From a macroeconomic perspective, student loan forgiveness is indeed better for the economy than the continuation of debt accumulation. According to the Education Data Initiative’s report on the Economic Effects of Student Debt, by Melanie Hanson: “Economists compare the rise in student loan debt to ‘the housing bubble that precipitated the 2007-2009 recession’ and the subsequent economic downturn. (. . .) Consumer spending is directly linked to personal finance. Economists agree that when consumers have less expendable income due to debt obligations, they decrease spending.” In other words, those whose money is tied up in paying back debt to colleges can’t spend that money elsewhere, and therefore cannot continue circulating money throughout the economy. This is a demonstration of trickle-down economics vs. financial aid to the poor: when you give money to the rich (for-profit colleges in this case), they do not go out and spend that money, circulating it back into the economy. Instead, they sequester it away in their bank accounts and tie it up in their own financial goings-on. In contrast, giving money to the poor (indebted students, in this case) stimulates the economy; when an impoverished person is given money, they use it to buy essentials and entertainment, putting that money back into circulation while bolstering whichever businesses they have chosen to buy from. In this way, financial aid for the poor leads to better economic benefits than subsidies for the rich. Therefore, debt relief for those with student loans can be expected to improve the economy rather than harm it.
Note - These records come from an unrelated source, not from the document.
(* ===== verification/CallbackWorker.v ===== *)
(** * The callback worker ([worker/jetstream.go])

    Takes callback messages from the broker, runs one token-fenced attempt per
    message and tells the broker what to do with it. *)

From Stdlib Require Import Ascii String.
From S2P Require Import Prelude GoLib Crypto Json Domain QueueSchema DeliverySchema.
From S2P Require Import DeliveryStore CallbackStore PublishStore Classify.

(** ** Options *)

Record JetStreamOptions := mkJetStream {
  js_Concurrency : Z;
  js_AttemptTimeout : Z;
  js_LeaseDuration : Z;
  js_ShutdownTimeout : Z
}.
(** The defaults of [NewJetStream]. *)
Definition NewJetStream (o : JetStreamOptions) : JetStreamOptions :=
  let concurrency := if js_Concurrency o <=? 0 then 8 else js_Concurrency o in
  let attempt := if js_AttemptTimeout o <=? 0 then 10 * Second else js_AttemptTimeout o in
  let lease := if js_LeaseDuration o <? attempt + 5 * Second then attempt + 20 * Second
               else js_LeaseDuration o in
  let shutdown := if js_ShutdownTimeout o <=? 0 then 10 * Second else js_ShutdownTimeout o in
  mkJetStream concurrency attempt lease shutdown.

(** ** Admission *)

(** [stopping], and the number of slots in use. *)
Record WorkerState := mkWorkerState {
  ws_stopping : bool;
  ws_running : Z
}.

(** What the broker is told: acknowledge, redeliver after a delay, or nothing
    (it redelivers when its own timer runs out). *)
Inductive Reply := Acked | Nacked (delay : Z) | Silent.

(** [None]: the message is being processed and holds a slot. *)
Definition handle (o : JetStreamOptions) (s : WorkerState) : WorkerState * option Reply :=
  if ws_stopping s then (s, Some (Nacked 0))
  else if ws_running s <? js_Concurrency o
  then (mkWorkerState (ws_stopping s) (ws_running s + 1), None)
  else (s, Some (Nacked (100 * Millisecond))).
Definition processed (s : WorkerState) : WorkerState :=
  mkWorkerState (ws_stopping s) (ws_running s - 1).
Definition stop (s : WorkerState) : WorkerState := mkWorkerState true (ws_running s).

(** ** One message *)

(** A message on the dead-letter subject of the application. *)
Record DLQMessage := mkDLQMessage {
  dlq_Subject : string;
  dlq_DeliveryID : string;
  dlq_Generation : Z;
  dlq_Event : Event;
  dlq_Reason : string;
  dlq_MessageID : string
}.

Record Processed := mkProcessed {
  pr_reply : Reply;
  pr_observed : option string;
  pr_dlq : list DLQMessage
}.

(** What the outside contributes to one message: the readings of the clock, the
    fresh token, the HTTP exchange, what other transactions commit while it runs,
    whether the request context was cancelled by then, and whether the broker
    takes the dead letter ([None] without a publisher). *)
Record Turn := mkTurn {
  tn_now : Z;
  tn_token : string;
  tn_deliver : CallbackDispatch -> Z * string * bool;
  tn_others : RelayDB -> RelayDB;
  tn_cancelled : bool;
  tn_later : Z;
  tn_publish : option (DLQMessage -> bool);
  tn_dlqNow : Z
}.

Section process.
Context (Decrypt : string -> option string) (ParseTime : string -> option Z).
Context (o : JetStreamOptions) (turn : Turn).

Definition dlq_message (subjects : AppSubjects) (d : CallbackDispatch) : DLQMessage :=
  mkDLQMessage (subj_DeadLetters subjects) (cd_DeliveryID d) (cd_Generation d) (cd_Event d)
    (cd_Reason d)
    ("rh-v1-callback-dlq-" ++ cd_DeliveryID d ++ "-g" ++ decimal (cd_Generation d)).

Definition publishDLQ (observed : option string) (d : CallbackDispatch) (w : World RelayDB)
    : Processed * World RelayDB :=
  if cd_DLQPublished d then (mkProcessed Acked observed [], w) else
  match tn_publish turn with
  | None => (mkProcessed Silent (Some "broker_error") [], w)
  | Some publish =>
      match SubjectsForApp (cd_TargetAppID d) with
      | Err _ => (mkProcessed Silent (Some "store_error") [], w)
      | Ok subjects =>
          let message := dlq_message subjects d in
          if negb (publish message) then (mkProcessed Silent (Some "broker_error") [], w) else
          match MarkCallbackDLQPublished (cd_DeliveryID d) (cd_Generation d) (tn_dlqNow turn) w with
          | (Err _, w') => (mkProcessed Silent (Some "store_error") [message], w')
          | (Ok _, w') => (mkProcessed Acked observed [message], w')
          end
      end
  end.

Definition transition_of (d : CallbackDispatch) (now : Z) : CallbackAttemptTransition :=
  let '(status, retryAfter, err) := tn_deliver turn d in
  let outcome := Classifier.Classify ParseTime status retryAfter err (cd_Attempt d) now in
  mkCallbackTransition
    (match Classifier.oc_Kind outcome with
     | Classifier.Delivered => JobDelivered
     | Classifier.Retry => JobPending
     | Classifier.DeadLetter => JobDeadLetter
     end) now (default zero_time (Classifier.oc_RetryAt outcome)) (Classifier.oc_Reason outcome).

Definition job_status_text (s : JobStatus) : string :=
  match s with
  | JobPending => "pending" | JobLeased => "leased" | JobDelivered => "delivered"
  | JobAcked => "acked" | JobDeadLetter => "dead_letter"
  end.

(** From the answer of the endpoint on. *)
Definition finish_turn (d : CallbackDispatch) (w : World RelayDB) : Processed * World RelayDB :=
  let now := tn_later turn in
  let t := transition_of d now in
  match FinishCallbackAttempt (cd_DeliveryID d) (cd_Generation d) (cd_Token d) (cd_Attempt d) t w with
  | (Err _, w') => (mkProcessed Silent (Some "store_error") [], w')
  | (Ok _, w') =>
      let observed := Some (job_status_text (ct_Status t)) in
      match ct_Status t with
      | JobDelivered => (mkProcessed Acked observed [], w')
      | JobPending =>
          (mkProcessed (Nacked (Z.max 0 (Classifier.time_Sub (ct_RetryAt t) now))) observed [], w')
      | _ => publishDLQ observed (with_reason d (ct_Reason t)) w'
      end
  end.

(** The message after decoding, [None] when it is not an envelope. *)
Definition process (message : option Envelope) (w : World RelayDB) : Processed * World RelayDB :=
  let invalid := mkProcessed Acked (Some "invalid_message") [] in
  match message with
  | None => (invalid, w)
  | Some envelope =>
      if bool_decide (env_DeliveryID envelope = "") || bool_decide (ev_ID (env_Event envelope) = "")
      then (invalid, w) else
      let generation := if env_Generation envelope =? 0 then 1 else env_Generation envelope in
      match BeginCallbackAttempt Decrypt (env_DeliveryID envelope) generation (tn_token turn)
              (tn_now turn) (js_LeaseDuration o) w with
      | (Err e, w') =>
          if bool_decide (e = StoreNotFound) || bool_decide (e = StoreConflict) then (invalid, w')
          else (mkProcessed (Nacked Second) (Some "store_error") [], w')
      | (Ok (d, disposition), w') =>
          match disposition with
          | CallbackDispatchBusy =>
              (mkProcessed (Nacked (Z.max 0 (Classifier.time_Sub (cd_RetryAt d) (tn_now turn))))
                 None [], w')
          | CallbackDispatchComplete => (mkProcessed Acked None [], w')
          | CallbackDispatchDeadLetter => publishDLQ None d w'
          | CallbackDispatchReady =>
              let w' := set_db (tn_others turn (w_db w')) w' in
              if tn_cancelled turn then (mkProcessed Silent None [], w') else finish_turn d w'
          | CallbackDispatchNone => (mkProcessed Silent (Some "store_error") [], w')
          end
      end
  end.

End process.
Philosophically, it is better to share the burden (the cost of student debt) among many to lighten the load (using taxes to pay for government debt relief) rather than allowing individuals to suffer alone. Spreading the financial blow out to every taxpayer significantly lightens the burden, adding only cents or dollars to the expenses of many when the alternative would be tens of thousands weighing on many individuals. 

Overall, it is better to relieve student debt in order to improve the mental health of borrowers, to reduce the risk of poverty, homelessness, and addiction for borrowers, to bolster the economy, to assist debtors of color, and to practice philosophies of kindness and harm reduction.